At Oral Questions on 13 March, the noble Lord, Lord Chidgey, sought assurances on whether the $500 million spent on projects and programmes initiated since CHOGM was being spent wisely and effectively. He asked about monitoring and oversight procedures. The Minister responded:

“Each of the four thematic areas identified at CHOGM—fairness, sustainability, prosperity and security—is overseen by the UK Commonwealth envoy. Quarterly steering board meetings assess progress and beneath that is a raft of other structures”.—[Official Report, 13/3/19; col. 1016.]


But what of accountability? Surely we can improve on what the noble Baroness told the noble Lord, Lord Chidgey. I would hope that, as a minimum, the briefing initiated by the noble Lord, Lord Ahmad, could be put on a regular footing so that we engage with parliamentarians of both Houses on what progress we are making in our position as chair-in-office. Seeing how we succeed will make the Commonwealth more relevant to parliamentarians.

We have heard a lot about trade, and certainly, following the EU referendum, the importance of trade within the Commonwealth has been stressed. I agree with noble Lords: trade with the Commonwealth is something that we should talk up as much as possible, irrespective of the debate about the European Union. It is a vital element for us. As the noble Lord, Lord Howell, said, member states have a “Commonwealth advantage”, where shared values, regulatory systems and language have the potential to increase intra-Commonwealth trade. Incidentally, I do not think we should talk about promoting trade simply in the context of the UK’s interests; we should talk it up more loudly.
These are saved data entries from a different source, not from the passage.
(* ===== verification/AcsStoreRun.v ===== *)
(** * Running the store's operations

    What the store keeps durably is the core of its state: the tables, the tables a running
    transaction would restore, the files and the events sent. [run m c Q] says that from
    every state with core [c] the operation [m] ends in a result and core that satisfy [Q].
    Operations that leave the core alone are [Quiet]. *)

From stdpp Require Import base gmap list strings.
From S2P Require Import Prelude CloudRecords AcsContracts CloudAcs AcsLimits AcsStoreState AcsStore AcsGc AcsAuth.

Local Open Scope Z_scope.

(** ** Fallible maps *)

Lemma try_map_keys {E A V W} (f : A * V → result E (A * W)) l l' :
  (∀ x y, f x = Ok y → y.1 = x.1) → try_map f l = Ok l' → l'.*1 = l.*1.
Proof.
  intros Hf. revert l'. induction l as [|x l IH]; simpl; intros l' Hl; [by injection Hl as <-|].
  apply bind_Ok in Hl as (y & Hy & Hl). apply bind_Ok in Hl as (l1 & Hl1 & [= <-]).
  rewrite !fmap_cons. f_equal; [by apply Hf|by apply IH].
Qed.
Lemma try_map_elem {E A B} (f : A → result E B) l l' y : try_map f l = Ok l' → y ∈ l' → ∃ x, x ∈ l ∧ f x = Ok y.
Proof.
  revert l'. induction l as [|x l IH]; simpl; intros l' Hl Hy; [injection Hl as <-; by apply elem_of_nil in Hy|].
  apply bind_Ok in Hl as (z & Hz & Hl). apply bind_Ok in Hl as (l1 & Hl1 & [= <-]).
  apply elem_of_cons in Hy as [->|Hy]; [exists x; split; [by left|done]|].
  destruct (IH _ Hl1 Hy) as (x' & Hx' & Hf). exists x'. split; [by right|done].
Qed.
Lemma try_map_id {E A} (f : A → result E A) l l' : (∀ x y, f x = Ok y → y = x) → try_map f l = Ok l' → l' = l.
Proof.
  intros Hf. revert l'. induction l as [|x l IH]; simpl; intros l' Hl; [by injection Hl as <-|].
  apply bind_Ok in Hl as (y & ->%Hf & Hl). apply bind_Ok in Hl as (l1 & ->%IH & [= <-]). done.
Qed.

(** ** The core *)

Record Core := {
  c_db : Db; c_saved : option Db; c_files : gmap FilePath BlobFile; c_events : list RootEventRecord }.
Definition core (s : Store) : Core :=
  {| c_db := db s; c_saved := saved s; c_files := files s; c_events := events s |}.

Definition run {A} (m : M A) (c : Core) (Q : result StoreError A → Core → Prop) : Prop :=
  ∀ s, core s = c → Q (m s).1 (core (m s).2).

Class Quiet {A} (m : M A) : Prop := quiet s : core (m s).2 = core s.

Lemma run_mono {A} (m : M A) c (Q Q' : _ → _ → Prop) : run m c Q → (∀ r c', Q r c' → Q' r c') → run m c Q'.
Proof. intros Hm HQ s Hs. apply HQ, Hm, Hs. Qed.

Lemma run_quiet {A} (m : M A) c Q : Quiet m → (∀ r, Q r c) → run m c Q.
Proof. intros Hm HQ s <-. rewrite (quiet s). apply HQ. Qed.

Lemma run_read {A} (q : M A) c (Q : _ → _ → Prop) :
  Quiet q → (∀ s a, core s = c → (q s).1 = Ok a → Q (Ok a) c) → (∀ e, Q (Err e) c) → run q c Q.
Proof.
  intros Hq HO HE s Hs. specialize (Hq s). destruct (q s) as [[a|e] s1] eqn:Hr; simpl in *; rewrite Hq, Hs; [|apply HE].
  apply (HO s); [done|by rewrite Hr].
Qed.

(** The state after a chain of operations. *)
Definition next {A B} (Q : result StoreError B → Core → Prop) (f : A → M B) (r : result StoreError A) (c : Core) : Prop :=
  match r with Ok a => run (f a) c Q | Err e => Q (Err e) c end.

Lemma run_bind {A B} (m : M A) (f : A → M B) c Q : run m c (next Q f) → run (m ≫= f) c Q.
Proof.
  intros Hm s Hs. specialize (Hm s Hs). rewrite ST_bind_unfold. unfold next in Hm.
  destruct (m s) as [[a|e] s1]; simpl in *; [by apply Hm|done].
Qed.

Lemma run_ret {A} (a : A) c (Q : _ → _ → Prop) : Q (Ok a) c → run (mret a) c Q.
Proof. intros HQ s <-. done. Qed.
Lemma run_raise {A} e c (Q : result StoreError A → _ → Prop) : Q (Err e) c → run (raise e) c Q.
Proof. intros HQ s <-. done. Qed.
Lemma run_lift {A} (r : result StoreError A) c (Q : _ → _ → Prop) : Q r c → run (lift r) c Q.
Proof. intros HQ s <-. done. Qed.
Lemma run_ensure (b : bool) e c (Q : _ → _ → Prop) : Q (if b then Ok tt else Err e) c → run (ensure b e) c Q.
Proof. intros HQ s <-. by destruct b. Qed.
Lemma run_gets {A} (f : Store → A) c (Q : _ → _ → Prop) : (∀ s, core s = c → Q (Ok (f s)) c) → run (gets f) c Q.
Proof. intros HQ s Hs. simpl. rewrite Hs. by apply HQ. Qed.
Lemma run_catch {A} (m : M A) c (Q : _ → _ → Prop) : run m c (λ r c', Q (Ok r) c') → run (catch m) c Q.
Proof. intros Hm s Hs. specialize (Hm s Hs). unfold catch. by destruct (m s). Qed.

Definition with_c_db (d : Db) (c : Core) : Core :=
  {| c_db := d; c_saved := c_saved c; c_files := c_files c; c_events := c_events c |}.
Definition with_c_files (f : gmap FilePath BlobFile) (c : Core) : Core :=
  {| c_db := c_db c; c_saved := c_saved c; c_files := f; c_events := c_events c |}.

(** Failures of the database are internal errors. *)
Lemma statement_cases s :
  (∃ w, statement s = (Ok tt, put_world w s)) ∨ ∃ w text, statement s = (Err (sqlite text), put_world w s).
Proof. unfold statement. destruct (pop_sql (world s)) as [[text|] w]; [right|left]; eauto. Qed.

Lemma run_statement c (Q : _ → _ → Prop) : Q (Ok tt) c → (∀ text, Q (Err (sqlite text)) c) → run statement c Q.
Proof. intros HO HE s <-. destruct (statement_cases s) as [[w ->]|(w & text & ->)]; simpl; [exact HO|apply HE]. Qed.

Lemma run_query {A} (f : Db → A) c (Q : _ → _ → Prop) :
  Q (Ok (f (c_db c))) c → (∀ text, Q (Err (sqlite text)) c) → run (query f) c Q.
Proof.
  intros HO HE. apply run_bind, run_statement; [|done]. apply run_gets. intros s <-. done.
Qed.
Lemma run_try_query {A} (f : Db → result bytes A) c (Q : _ → _ → Prop) :
  (∀ a, f (c_db c) = Ok a → Q (Ok a) c) → (∀ text, Q (Err (sqlite text)) c) → run (try_query f) c Q.
Proof.
  intros HO HE. apply run_bind, run_statement; [|done]. apply run_bind, run_gets. intros s <-. apply run_lift. simpl.
  destruct (f (db s)) eqn:Hf; simpl; [by apply HO|apply HE].
Qed.
Lemma try_query_Ok {A} (f : Db → result bytes A) s a : (try_query f s).1 = Ok a → f (db s) = Ok a.
Proof.
  intros Ha. assert (run (try_query f) (core s) (λ r _, r = Ok a → f (db s) = Ok a)) as Hr by by apply run_try_query; [intros b Hb [= <-]|].
  exact (Hr s eq_refl Ha).
Qed.
Lemma run_modify f c (Q : _ → _ → Prop) : (∀ s, core s = c → Q (Ok tt) (core (f s))) → run (modify f) c Q.
Proof. intros HQ s Hs. by apply HQ. Qed.
Lemma run_execute (f : Db → Db) c (Q : _ → _ → Prop) :
  Q (Ok tt) (with_c_db (f (c_db c)) c) → (∀ text, Q (Err (sqlite text)) c) → run (execute f) c Q.
Proof.
  intros HO HE. apply run_bind, run_statement; [|done]. apply run_modify. intros s <-. done.
Qed.
Lemma run_try_execute (f : Db → result bytes Db) c (Q : _ → _ → Prop) :
  (∀ d, f (c_db c) = Ok d → Q (Ok tt) (with_c_db d c)) → (∀ text, Q (Err (sqlite text)) c) → run (try_execute f) c Q.
Proof.
  intros HO HE. apply run_bind, run_statement; [|done]. apply run_bind, run_gets. intros s <-.
  apply run_bind, run_lift. simpl. destruct (f (db s)) eqn:Hf; simpl; [|apply HE].
  apply run_modify. intros s' Hs'. specialize (HO _ Hf). by rewrite <- Hs' in HO.
Qed.
Lemma run_execute_returning {A} (f : Db → result bytes (A * Db)) c (Q : _ → _ → Prop) :
  (∀ a d, f (c_db c) = Ok (a, d) → Q (Ok a) (with_c_db d c)) → (∀ text, Q (Err (sqlite text)) c) →
  run (execute_returning f) c Q.
Proof.
  intros HO HE. apply run_bind, run_statement; [|done]. apply run_bind, run_gets. intros s <-.
  apply run_bind, run_lift. simpl. destruct (f (db s)) as [[a d]|] eqn:Hf; simpl; [|apply HE].
  apply run_bind, run_modify. intros s' Hs'. apply run_ret. specialize (HO _ _ Hf). by rewrite <- Hs' in HO.
Qed.

(** ** Transactions *)

Definition rolled_back (c : Core) : Core :=
  match c_saved c with
  | Some d => {| c_db := d; c_saved := None; c_files := c_files c; c_events := c_events c |}
  | None => c
  end.
Definition committed (c : Core) : Core :=
  {| c_db := c_db c; c_saved := None; c_files := c_files c; c_events := c_events c |}.
Definition began (c : Core) : Core :=
  {| c_db := c_db c; c_saved := Some (c_db c); c_files := c_files c; c_events := c_events c |}.

Lemma core_rollback s : core (rollback s) = rolled_back (core s).
Proof. unfold rollback, rolled_back. simpl. by destruct (saved s). Qed.

Lemma run_commit c (Q : _ → _ → Prop) : Q (Ok tt) (committed c) → (∀ text, Q (Err (sqlite text)) c) → run commit c Q.
Proof. intros HO HE. apply run_bind, run_statement; [|done]. apply run_modify. intros s <-. done. Qed.

Lemma run_transaction {A} (body : M A) c (Q : _ → _ → Prop) :
  c_saved c = None → run body (began c) (λ r c', Q r (rolled_back c')) → (∀ text, Q (Err (sqlite text)) c) →
  run (transaction body) c Q.
Proof.
  intros Hn Hb HE.
  assert (run (_ ← begin_immediate; body) c (λ r c', Q r (rolled_back c'))) as Hrun.
  { apply run_bind. unfold begin_immediate. apply run_bind, run_statement.
    - apply run_modify. intros s <-. exact Hb.
    - intros text. unfold next, rolled_back. rewrite Hn. apply HE. }
  intros s Hs. specialize (Hrun s Hs). unfold transaction.
  destruct ((_ ← begin_immediate; body) s) as [r s']. simpl in *. by rewrite core_rollback.
Qed.

(** ** Quiet operations *)

#[export] Instance quiet_ret {A} (a : A) : Quiet (mret a).
Proof. done. Qed.
#[export] Instance quiet_raise {A} e : Quiet (A:=A) (raise e).
Proof. done. Qed.
#[export] Instance quiet_lift {A} (r : result StoreError A) : Quiet (lift r).
Proof. done. Qed.
#[export] Instance quiet_gets {A} (f : Store → A) : Quiet (gets f).
Proof. done. Qed.
#[export] Instance quiet_ensure b e : Quiet (ensure b e).
Proof. by destruct b. Qed.
#[export] Instance quiet_bind {A B} (m : M A) (f : A → M B) : Quiet m → (∀ a, Quiet (f a)) → Quiet (m ≫= f).
Proof.
  intros Hm Hf s. rewrite ST_bind_unfold. specialize (Hm s). destruct (m s) as [[a|e] s1]; simpl in *; [|done].
  rewrite <- Hm. apply Hf.
Qed.
#[export] Instance quiet_catch {A} (m : M A) : Quiet m → Quiet (catch m).
Proof. intros Hm s. specialize (Hm s). unfold catch. by destruct (m s). Qed.
#[export] Instance quiet_for_each {A} (body : A → M unit) l : (∀ x, Quiet (body x)) → Quiet (for_each body l).
Proof. intros Hb. induction l as [|x l IH]; simpl; apply _. Qed.
#[export] Instance quiet_statement : Quiet statement.
Proof. intros s. destruct (statement_cases s) as [[w ->]|(w & text & ->)]; done. Qed.
#[export] Instance quiet_query {A} (f : Db → A) : Quiet (query f).
Proof. unfold query. apply _. Qed.
#[export] Instance quiet_try_query {A} (f : Db → result bytes A) : Quiet (try_query f).
Proof. unfold try_query. apply _. Qed.
#[export] Instance quiet_file_step t : Quiet (file_step t).
Proof. intros s. unfold file_step. by destruct (pop_io (world s)) as [[[]|] w]. Qed.
#[export] Instance quiet_random_bytes : Quiet random_bytes.
Proof. intros s. unfold random_bytes. by destruct (pop_random (world s)) as [[] w]. Qed.
#[export] Instance quiet_measured : Quiet measured.
Proof. intros s. unfold measured. by destruct (pop_elapsed (world s)). Qed.
#[export] Instance quiet_add_counter c n : Quiet (add_counter c n).
Proof. done. Qed.
#[export] Instance quiet_set_counter c n : Quiet (set_counter c n).
Proof. done. Qed.
#[export] Instance quiet_max_counter c n : Quiet (max_counter c n).
Proof. done. Qed.
#[export] Instance quiet_modify_limits f : Quiet (modify_limits f).
Proof. done. Qed.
I think the noble Viscount, Lord Waverley, referred to the fact that at Commonwealth ministerial round tables there has been an agreement to increase intra-Commonwealth trade, with a projected increase to $1 trillion by 2020. A year ago, my noble and learned friend Lady Scotland said that the Commonwealth is likely to miss that target. She predicted a figure of around $700 billion. What are we doing to engage on that? What is the Government’s assessment of how to overcome trade barriers facing Commonwealth countries? At CHOGM in London last year—the first since the Brexit vote—I would have liked to hear a louder declaration of that. Sadly, the noble Lord, Lord Marland, is not in his place, but at CHOGM and today, as chair-in-office of the Commonwealth Enterprise and Investment Council—I have heard his arguments many times—he talked about the barriers to trade, including abuse of the rule of law, lack of trust in trading partners and so on. He has argued today, as he has before, that we should focus on building the capacity within the Commonwealth to ensure that businesses confronted by such obstacles are supported.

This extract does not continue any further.